Since coming back Jan. 6th against Indiana, Turner has done all of the things Gard mentioned. He's leading the team with 19.7 points per game on 52 percent shooting from the floor. He's also averaging seven rebounds per contest, good for second on the team in nearly 33 minutes of action, all while running the point.
"A 6-foot-7 point guard," Gard said. "They're hard to find. He's developed himself into a very good player. He's obviously put a lot of time in and a lot of work. I don't think anybody that was involved with him or watched him when he was at St. Joes (High School) wouldn't have projected that he was going to become this.
"Obviously he's put in a lot of hard work and dedicated himself to making him a complete player. Growing and adding some weight has definitely helped, too."
For a player that Gard said didn't necessarily dominate the high school courts, Turner sure nullified that notion Tuesday night at Purdue, one of the better Big Ten teams.
In the first half of that game, junior forward Robbie Hummel tied a school record with eight three-pointers and scored 29 points in the opening frame. For most team's, that would likely be the signal that a loss was only 20 minutes away.
But then again, most teams don't have Evan Turner.
With him back in the lineup, Ohio State managed to keep the deficit manageable and eventually, behind Turner's second half outburst that helped him finish with 32 points, stole victory from the Boilermakers.
"We watched the first half," UW guard Jordan Taylor said. "We saw the Hummel explosion. We didn't get to see the Turner explosion. But we saw highlights of it and the coaches told us about it. He's a great player and we know what we can do. Last year he came in here and had 23 as a sophomore on us.
"We just have to try to slow him down any way we can."
Wisconsin opened conference play against Ohio State on New Year's Eve with an easy and somewhat surprising 22-point victory. In that game, it looked as though the Buckeyes were missing more than just Turner. At times they were out of sync and almost emotionless.
When the two teams meet again Saturday night it will be a different story. Not only is Turner back and playing at his pre-injury level that saw him establish himself as one of the nation's best with multiple double-doubles and OSU's first two triple-double's in its history, UW is playing without one of its key players in Jon Leuer.
While the Badgers have proved in recent games that they can with either without Leuer entirely or without his full services due to foul trouble, they still haven't seen a force quite as formidable as Turner and his propensity to contribute in every facet of the game.
"Obviously numbers are one thing," Gard said. "But he adds a confidence and swagger about them that they had last year that maybe took a timeout for a little bit while he was out."
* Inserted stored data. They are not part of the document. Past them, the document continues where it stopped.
(** A timeout that names queue [i]. *)
Lemma is_common_hi tv b i :
  hi tv = 0x500 + Z.of_nat i -> (i < length (common_timeout_queues b))%nat ->
  (length (common_timeout_queues b) <= 256)%nat ->
  is_common_timeout tv b = true /\ Z.to_nat (COMMON_TIMEOUT_IDX tv) = i.
Proof.
  intros Hh Hi Hn. destruct (common_bits tv) as [H1 H2].
  destruct (high_bits_common (hi tv)) as [H3 H4]; [lia|].
  unfold is_common_timeout, n_common_timeouts. rewrite H1, H2, H3, H4.
  split; [|lia]. apply andb_true_iff. split; [done|]. apply Z.ltb_lt. unfold zlen. lia.
Qed.

Lemma not_common_low tv b : hi tv = 0 -> is_common_timeout tv b = false.
Proof. intros Hh. unfold is_common_timeout. destruct (common_bits tv) as [-> _]. by rewrite Hh. Qed.

(** What a caller may pass as an interval: an ordinary one, or the handle of
    a common-timeout queue. *)
Definition tv_ok (b : event_base) (tv : timeval) : Prop :=
  0 <= tv_usec tv < 2 ^ 32 /\ (is_common_timeout tv b = true \/ tv_usec tv < 1000000).

Lemma hi_range tv n : 0 <= n -> 0 <= tv_usec tv < 2 ^ (20 + n) -> 0 <= hi tv < 2 ^ n.
Proof.
  intros Hn Hu. unfold hi. rewrite Z.shiftr_div_pow2 by lia. rewrite Z.pow_add_r in Hu by lia.
  split; [apply Z.div_pos; lia|]. apply Z.div_lt_upper_bound; lia.
Qed.

Lemma is_common_inv tv b :
  0 <= tv_usec tv < 2 ^ 32 -> is_common_timeout tv b = true ->
  exists i, hi tv = 0x500 + Z.of_nat i /\ (i < length (common_timeout_queues b))%nat.
Proof.
  intros Hu Hc. pose proof (hi_range tv 12 ltac:(lia) Hu) as Hh.
  unfold is_common_timeout, n_common_timeouts, zlen in Hc. zb.
  destruct (common_bits tv) as [H1 H2]. rewrite H1 in *. rewrite H2 in *.
  assert (Hm : Z.land (hi tv) 0xf00 = 0x500).
  { apply (f_equal (fun z => Z.shiftr z 20)) in H. rewrite Z.shiftr_shiftl_l in H by lia. exact H. }
  pose proof (high_bits_magic _ Hh Hm).
  assert (0 <= Z.land (hi tv) 0xff) by (apply Z.land_nonneg; lia).
  exists (Z.to_nat (Z.land (hi tv) 0xff)). lia.
Qed.

Lemma heap_wf_ext t0 t1 h idx v :
  (forall x, t1 x = t0 x) -> heap_wf t0 h idx v -> heap_wf t1 h idx v.
Proof.
  intros Ht [Hr Hn Ha Hm Ho Hout]. split; auto.
  intros q c x y Hqc Hx Hy. unfold before. rewrite !Ht. by apply (Ho q c).
Qed.

Lemma time_of_insert m x t y :
  time_of (<[x := t]> m) y = if decide (y = x) then t_at t else time_of m y.
Proof.
  unfold time_of. case_decide as Hy; [subst; by rewrite lookup_insert_eq|].
  by rewrite lookup_insert_ne.
Qed.

Lemma time_of_is m x t : m !! x = Some t -> time_of m x = t_at t.
Proof. unfold time_of. by intros ->. Qed.

Lemma sorted_ext m m' (l : list Z) :
  (forall y, y ∈ l -> time_of m' y = time_of m y) ->
  StronglySorted (fun x y => tv_le (time_of m x) (time_of m y)) l ->
  StronglySorted (fun x y => tv_le (time_of m' x) (time_of m' y)) l.
Proof.
  intros Ht Hs. induction Hs as [|x l Hs IH Hx]; constructor.
  - apply IH. intros y Hy. apply Ht. set_solver.
  - rewrite Forall_forall in Hx |- *. intros y Hy.
    rewrite !Ht by set_solver. by apply Hx.
Qed.

(** What a change of event [x] from [t] to [t'] has to do to a queue. *)
Record queue_step (m : gmap Z tview) (x : Z) (t' : tview) (i : nat)
    (c c' : common_timeout_list) : Prop := {
  qs_same : ctl_duration c' = ctl_duration c /\ ctl_timeout_event c' = ctl_timeout_event c;
  qs_nodup : NoDup (ctl_events c');
  qs_elem : forall y, y ∈ ctl_events c' <-> y <> x /\ y ∈ ctl_events c \/ y = x /\ in_queue i t';
  qs_sorted : StronglySorted
    (fun y z => tv_le (time_of (<[x := t']> m) y) (time_of (<[x := t']> m) z)) (ctl_events c')
}.

Lemma timers_set m qs qs' h h' idx idx' x t t' :
  timers_ok m qs h idx -> m !! x = Some t -> t_init t' = t_init t ->
  (t_on t' = true -> t_init t' = true /\
    (in_heap t' \/ exists i, (i < length qs)%nat /\ in_queue i t')) ->
  (exists v, heap_wf (time_of (<[x := t']> m)) h' idx' v /\
    forall y, y ∈ v <-> y <> x /\ holds m in_heap y \/ y = x /\ in_heap t') ->
  (forall y, is_Some (idx !! y) -> is_Some (idx' !! y)) ->
  length qs' = length qs ->
  (forall i c', qs' !! i = Some c' -> exists c, qs !! i = Some c /\ queue_step m x t' i c c') ->
  timers_ok (<[x := t']> m) qs' h' idx'.
Proof.
  intros [Hh Hon Hk Hq Hmx Hsz] Hx Hin Hon' (v & Hv & Hve) Hk' Hlen Hq'. split.
  - exists v. split; [done|]. intros y. rewrite Hve, holds_insert. tauto.
  - intros y s [[<- <-]|[_ Hy]]%lookup_insert_Some Hs; rewrite Hlen; [auto|by eapply Hon].
  - intros y s [[<- <-]|[_ Hy]]%lookup_insert_Some Hs; apply Hk'; [|by eapply Hk].
    eapply Hk; [exact Hx|]. congruence.
  - intros i c' Hc'. destruct (Hq' _ _ Hc') as (c & Hc & [[Hd He] Hnd Hel Hso]).
    destruct (Hq _ _ Hc) as [_ Hel0 _ Hdur Hev]. split; auto.
    + intros y. rewrite Hel, Hel0, holds_insert. tauto.
    + by rewrite Hd.
    + rewrite He, holds_insert. destruct (decide (ctl_timeout_event c = x)) as [Hcx|]; [|tauto].
      rewrite Hcx in Hev |- *. left. split; [done|]. rewrite Hin. by rewrite (holds_is m _ x t Hx) in Hev.
  - by rewrite Hlen.
  - by rewrite map_size_insert_Some by eauto.
Qed.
Prior to Turner's injury, Ohio State was averaging well over 80 points per game. During his absence, those numbers dipped down to 63 per, including three losses like the 22-point drubbing suffered at Wisconsin and a nine-point loss at Michigan in conference play and an eight-point loss at Butler.
Now that he's back, OSU's average scoring per game is back up to 70 points per game with a 2-1 record including a loss at Minnesota and a come-from-behind win at then No. 6 Purdue.
"Anytime you get a guy back with that caliber and he's playing as well as he is right now it's a big bonus for them," UW senior guard Jason Bohannon said. "They're playing very well. They went to Purdue and got that huge win for them. They're playing as well as anyone right now. It's going to be big for us to be able to take care of the ball, do the right things and keep playing the way we have been."
But again, UW has not played anyone this season in conference play with the amount of talent Turner possesses. While Kalin Lucas at Michigan State and Talor Battle at Penn State might be two of the better players in the league, they do not have the same size and athleticism of Turner who would be a sure-fire NBA lottery pick if he declared for the Draft.
"He's big enough so he can get to the rim on smaller guys and he's long enough to get there on bigger guys and quicker as well," Taylor said. "He's got a lot of counters and different stuff to get to the basket. He can even knock down jump shots.
"You can't leave him open at any time."